Square Inc stock is trading inside a Bull Flag pattern as analysts at Citigroup raised Square’s price target to $38 from $30 on October 18, 2017. The $38 price target represents 16.9% upside from its current price. Citigroup reiterated its Buy rating on the stock.
Square Inc is a commerce ecosystem. The Company enables its sellers to start, run and grow their businesses. It combines software with hardware to enable sellers to turn mobile devices and computing devices into payments and point-of-sale solutions.

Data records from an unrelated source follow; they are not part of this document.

Lemma read_body_spec key max chunks length destination destination' r :
  0 <= length <= max -> read_body key (Some max) chunks length destination = (destination', r) ->
  exists body, destination' = destination ++ body /\ length + slen body <= max /\
    (r = Ok None -> body = "" /\ length = 0) /\
    (forall n, r = Ok (Some n) -> n = length + slen body /\ Forall2 (fun c s => c = Ok s) chunks (omap ok chunks)
       /\ body = concat_str (omap ok chunks)).
Proof.
  revert length destination. induction chunks as [|[chunk|e] chunks IH]; intros length destination Hl; cbn.
  - intros [= <- <-]. exists "". rewrite string_app_nil_r. change (slen "") with 0. split_and!; [done|lia|done|].
    intros n [= <-]. split_and!; [lia|constructor|done].
  - assert (forall e, (destination, Err (A:=option Z) e) = (destination', r) -> exists body,
      destination' = destination ++ body /\ length + slen body <= max /\ (r = Ok None -> body = "" /\ length = 0) /\
      forall n, r = Ok (Some n) -> n = length + slen body /\
        Forall2 (fun c s => c = Ok s) (Ok chunk :: chunks) (chunk :: omap ok chunks) /\
        body = chunk ++ concat_str (omap ok chunks)) as Herr.
    { intros e [= <- <-]. exists "". rewrite string_app_nil_r. change (slen "") with 0. by split_and!; [|lia|..]. }
    destruct (checked_add _ _ _) as [length'|] eqn:Ec; [|apply Herr]. apply checked_add_Some in Ec as [-> _].
    destruct (max <? _) eqn:Em; [apply Herr|]. clear Herr.
    bool_to_prop. pose proof (slen_nonneg chunk). intros Hr. apply IH in Hr as (body & -> & Hb & Hn & Ho); [|lia].
    exists (chunk ++ body). rewrite string_app_assoc, slen_app. split_and!; [done|lia| |].
    + intros Hr. destruct (Hn Hr) as [-> ?]. assert (slen chunk = 0) as ->%slen_0 by lia. split; [done|lia].
    + intros n Hr. destruct (Ho n Hr) as (-> & Hf & ->). split_and!; [lia|by constructor|done].
  - case_match; intros [= <- <-]; exists ""; rewrite string_app_nil_r; change (slen "") with 0;
      (split_and!; [done|lia| |done]).
    + bool_to_prop. intros _. split; [done|lia].
    + done.
Qed.

(** C37. A read of a remote object is bounded and never mistakes a partial object
    for a whole one.  However the transport behaves, at most the caller's cap is
    appended to the sink; "absent" is answered only with the sink untouched; and
    success means every chunk arrived, in order, with exactly the advertised
    length. *)
Theorem remote_read_bounded w key max destination destination' r :
  0 <= max ->
  read_into operator filesystem refusal_may_be_absence w key (Some max) destination = (destination', r) ->
  exists body, destination' = destination ++ body /\ slen body <= max /\
    (r = Ok None -> body = "") /\
    (forall n tag, r = Ok (Some (n, tag)) ->
       n = slen body /\
       Forall2 (fun c s => c = Ok s) (rd_chunks (op_read operator w key))
         (omap ok (rd_chunks (op_read operator w key))) /\
       body = concat_str (omap ok (rd_chunks (op_read operator w key))) /\
       (rd_metadata (op_read operator w key) = Ok (n, tag) \/ rd_stat (op_read operator w key) = Ok n)).
Proof.
  intros Hm. unfold read_into. set (rd := op_read operator w key).
  assert (forall e, (destination, Err (A:=option (Z * option string)) e) = (destination', r) ->
    exists body, destination' = destination ++ body /\ slen body <= max /\ (r = Ok None -> body = "") /\
    forall n tag, r = Ok (Some (n, tag)) -> n = slen body /\
       Forall2 (fun c s => c = Ok s) (rd_chunks rd) (omap ok (rd_chunks rd)) /\
       body = concat_str (omap ok (rd_chunks rd)) /\ (rd_metadata rd = Ok (n, tag) \/ rd_stat rd = Ok n)) as Herr.
  { intros e [= <- <-]. exists "". rewrite string_app_nil_r. by split_and!. }
  destruct (_ ≫= _) as [[[advertised etag]|]|e] eqn:Ea; [| |apply Herr].
  2: { intros [= <- <-]. exists "". rewrite string_app_nil_r. by split_and!. }
  match goal with |- (if ?b then _ else _) = _ -> _ => destruct b end; [apply Herr|]. destruct (read_body _ _ _ _ _) as [d1 r1] eqn:Eb.
  apply read_body_spec in Eb as (body & -> & Hb & Hn & Ho); [|lia].
  destruct r1 as [[n|]|e]; [| |intros [= <- <-]; by exists body; split_and!; [|lia|..]].
  2: { intros [= <- <-]. exists body. split_and!; [done|lia| |done]. intros _. by apply Hn. }
  destruct (Ho n eq_refl) as (-> & Hf & ->).
  destruct (verify_complete_body key advertised _) as [[]|e] eqn:Ev; intros [= <- <-];
    eexists; (split_and!; [done|lia|done|]); [|done].
  intros n tag [= <- <-]. split_and!; [done|done|done|]. clear Herr Ho Hn.
  apply bind_Ok in Ea as (_ & _ & Hopen). destruct (rd_open rd) as [|]; [|done].
  unfold read_advertised in Hopen. destruct (rd_metadata rd) as [[len tag']|e].
  - simplify_eq. cbn in Ev. inv_result. bool_to_prop. left. congruence.
  - repeat case_match; simplify_eq. cbn in Ev. inv_result. bool_to_prop. right. congruence.
Qed.
End Reading.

You can read more about the company on their website.
Square Inc Catalysts
A catalyst for Square Inc stock is the expansion of their commerce ecosystem into offering bank loans. Square plans to open a brick-and-mortar bank after the success of Square Capital, the platform through which Square offers its clients small-business loans. Square Capital loaned more than $250 million of cash to 40,000 businesses in Q1 2017 but this is just the beginning. The small business loan market is a $14 billion revenue opportunity and Square has only captured about 1.8% of that market. Square Inc is applying for a bank charter in Utah called Square Financial Services, that will expand their offering of loans to small and mid-sized businesses.
Another catalyst for the company is market penetration. There are about 21 million small and mid-sized businesses in the US that generate about $6 trillion in revenue. About $3 trillion of that $6 trillion is collected by debit and credit cards. The gross payment volume across Square’s platform over the last year totaled $56 billion. That means that Square only has about 1.8% of the merchant debit and credit cards market leaving plenty of room for expanding market penetration over the next 10 years.
Another catalyst for Square Inc is the US government forcing businesses to adopt more secure EMV chip readers for credit and debit cards. A whopping 60% of small and mid-sized businesses need help with adopting the new technology. Square provides small and mid-sized businesses with an easy all-in-one solution for their in-store and online sales.
Finally, Caviar is another catalyst for Square. Square offers their restaurant owners the means of adding delivery to their offerings. Caviar picks up orders from restaurants and delivers them to customers. You can read more about Caviar on their website.
Square Inc Stock
SQ is currently showing a bull flag pattern. A bull flag pattern occurs when prices pull back slightly after a strong rise up. This may be a good opportunity for an entry. The large players volume is uptrending nicely and the Twiggs Money Flow confirms that Square Inc stock is being accumulated.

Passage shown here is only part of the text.